(** The weighted average of scores in [0,1] is in [0,1], however many
    scores there are. *)
Lemma ensemble_score_unit (scores : list Q) (x : Q) :
  Forall unit_interval scores ->
  ensemble_score scores = Return x -> unit_interval x.
Proof.
  unfold unit_interval. intros Hall Hx.
  destruct scores as [| a [| b [| c [| d rest]]]].
  - discriminate.
  - apply Forall_cons in Hall as [[Ha0 Ha1] _].
    injection Hx as <-. cbn.
    split; [apply Qle_shift_div_l | apply Qle_shift_div_r]; lra.
  - apply Forall_cons in Hall as [[Ha0 Ha1] Hall].
    apply Forall_cons in Hall as [[Hb0 Hb1] _].
    injection Hx as <-. cbn.
    split; [apply Qle_shift_div_l | apply Qle_shift_div_r]; lra.
  - apply Forall_cons in Hall as [[Ha0 Ha1] Hall].
    apply Forall_cons in Hall as [[Hb0 Hb1] Hall].
    apply Forall_cons in Hall as [[Hc0 Hc1] _].
    injection Hx as <-. cbn.
    split; [apply Qle_shift_div_l | apply Qle_shift_div_r]; lra.
  - apply Forall_cons in Hall as [[Ha0 Ha1] Hall].
    apply Forall_cons in Hall as [[Hb0 Hb1] Hall].
    apply Forall_cons in Hall as [[Hc0 Hc1] Hall].
    apply Forall_cons in Hall as [[Hd0 Hd1] _].
    unfold ensemble_score in Hx. cbn [length] in Hx.
    replace (take (S (S (S (S (length rest))))) weights) with weights in Hx
      by (cbn; by destruct (length rest)).
    injection Hx as <-. cbn.
    replace (zip_with Qmult rest []) with (@nil Q) by (by destruct rest).
    cbn.
    split; [apply Qle_shift_div_l | apply Qle_shift_div_r]; lra.
Qed.

Section Aggregation.
Context (E : Env) (settings : Settings).

Lemma aggregate_raise (st : State) (key text : string)
  (rs : list (outcome DetectionResult)) (shap : bool) (e : exn) :
  ensemble_score (collect rs).1 = Raise e ->
  aggregate E settings st key text rs shap = (Raise e, st).
Proof. intros He. unfold aggregate. cbv zeta. by rewrite He. Qed.

Lemma aggregate_return (st : State) (key text : string)
  (rs : list (outcome DetectionResult)) (shap : bool) (x : Q) :
  ensemble_score (collect rs).1 = Return x ->
  exists res,
    aggregate E settings st key text rs shap
      = (Return res, cache_set E st key res) /\
    fraud_score res = py_round x 3 /\
    is_suspicious res = Qltb (fraud_threshold settings) x /\
    detection_methods res
      = Some (nth_or_zero (collect rs).1 0, nth_or_zero (collect rs).1 1,
              nth_or_zero (collect rs).1 2, nth_or_zero (collect rs).1 3) /\
    error res = None.
Proof.
  intros Hx. unfold aggregate. cbv zeta. rewrite Hx.
  eexists. split; [reflexivity |]. cbn. done.
Qed.

(** Every detector failed: the aggregation raises [ZeroDivisionError]. *)
Lemma aggregate_all_failed (st : State) (key text : string)
  (rs : list (outcome DetectionResult)) (shap : bool) :
  Forall (fun r => is_exception r = true) rs ->
  aggregate E settings st key text rs shap
  = (Raise (Exn ZeroDivisionError "division by zero"), st).
Proof.
  intros Hall. apply aggregate_raise.
  by rewrite (collect_all_failed rs Hall).
Qed.

(** The four gathered detectors never hand an exception to the loop. *)
Lemma gather_detectors_succeed (text : string) (metadata : option pydict) :
  exists m s t,
    _ml_based_detection E text = Return m /\
    _sentiment_based_detection E text = Return s /\
    _statistical_anomaly_detection E text metadata = Return t /\
    gather_detectors E text metadata
    = [Return (_pattern_based_detection E text); Return m; Return s; Return t].
Proof.
  destruct (ml_result E text) as (m & Hm & _).
  destruct (sentiment_result E text) as (s & Hs & _).
  destruct (statistical_result E text metadata) as (t & Ht & _).
  exists m, s, t. unfold gather_detectors. by rewrite Hm, Hs, Ht.
Qed.

Lemma gather_detectors_unit (text : string) (metadata : option pydict) :
  classifier_sound E ->
  Forall (fun r => forall d, r = Return d -> unit_interval (score d))
         (gather_detectors E text metadata).
Proof.
  intros Hsound.
  destruct (ml_result E text) as (m & Hm & _ & Hmu).
  destruct (sentiment_result E text) as (s & Hs & Hsu).
  destruct (statistical_result E text metadata) as (t & Ht & Htu).
  unfold gather_detectors. rewrite Hm, Hs, Ht.
  constructor; [intros d [= <-]; apply pattern_score_unit |].
  constructor; [intros d [= <-]; by apply Hmu |].
  constructor.
  { intros d [= <-]. unfold unit_interval.
    destruct Hsu as [-> | [-> | ->]]; lra. }
  constructor; [| constructor].
  intros d [= <-]. unfold unit_interval. lra.
Qed.

End Aggregation.

(** *** The cache *)

Section Cache.
Context (E : Env) (settings : Settings).

Lemma live_sound (gone : gset string) (m : gmap string FraudAssessment) :
  sound_map m -> sound_map (live gone m).
Proof.
  intros Hm k v Hkv. unfold live in Hkv.
  apply map_lookup_filter_Some in Hkv as [Hkv _]. by apply (Hm k).
Qed.

Lemma insert_sound (k : string) (v : FraudAssessment)
  (m : gmap string FraudAssessment) :
  unit_interval (fraud_score v) -> sound_map m -> sound_map (<[k := v]> m).
Proof. intros Hv Hm. unfold sound_map. by apply map_Forall_insert_2. Qed.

§

** WHAT IS NEEDED **
Every line from the first entry to the line containing "Lemma aggregate_return (st" should be transcribed exactly, and nothing beyond it.

** SOLUTION FOR THIS EXERCISE **
(** The weighted average of scores in [0,1] is in [0,1], however many
    scores there are. *)
Lemma ensemble_score_unit (scores : list Q) (x : Q) :
  Forall unit_interval scores ->
  ensemble_score scores = Return x -> unit_interval x.
Proof.
  unfold unit_interval. intros Hall Hx.
  destruct scores as [| a [| b [| c [| d rest]]]].
  - discriminate.
  - apply Forall_cons in Hall as [[Ha0 Ha1] _].
    injection Hx as <-. cbn.
    split; [apply Qle_shift_div_l | apply Qle_shift_div_r]; lra.
  - apply Forall_cons in Hall as [[Ha0 Ha1] Hall].
    apply Forall_cons in Hall as [[Hb0 Hb1] _].
    injection Hx as <-. cbn.
    split; [apply Qle_shift_div_l | apply Qle_shift_div_r]; lra.
  - apply Forall_cons in Hall as [[Ha0 Ha1] Hall].
    apply Forall_cons in Hall as [[Hb0 Hb1] Hall].
    apply Forall_cons in Hall as [[Hc0 Hc1] _].
    injection Hx as <-. cbn.
    split; [apply Qle_shift_div_l | apply Qle_shift_div_r]; lra.
  - apply Forall_cons in Hall as [[Ha0 Ha1] Hall].
    apply Forall_cons in Hall as [[Hb0 Hb1] Hall].
    apply Forall_cons in Hall as [[Hc0 Hc1] Hall].
    apply Forall_cons in Hall as [[Hd0 Hd1] _].
    unfold ensemble_score in Hx. cbn [length] in Hx.
    replace (take (S (S (S (S (length rest))))) weights) with weights in Hx
      by (cbn; by destruct (length rest)).
    injection Hx as <-. cbn.
    replace (zip_with Qmult rest []) with (@nil Q) by (by destruct rest).
    cbn.
    split; [apply Qle_shift_div_l | apply Qle_shift_div_r]; lra.
Qed.

Section Aggregation.
Context (E : Env) (settings : Settings).

Lemma aggregate_raise (st : State) (key text : string)
  (rs : list (outcome DetectionResult)) (shap : bool) (e : exn) :
  ensemble_score (collect rs).1 = Raise e ->
  aggregate E settings st key text rs shap = (Raise e, st).
Proof. intros He. unfold aggregate. cbv zeta. by rewrite He. Qed.

Lemma aggregate_return (st : State) (key text : string)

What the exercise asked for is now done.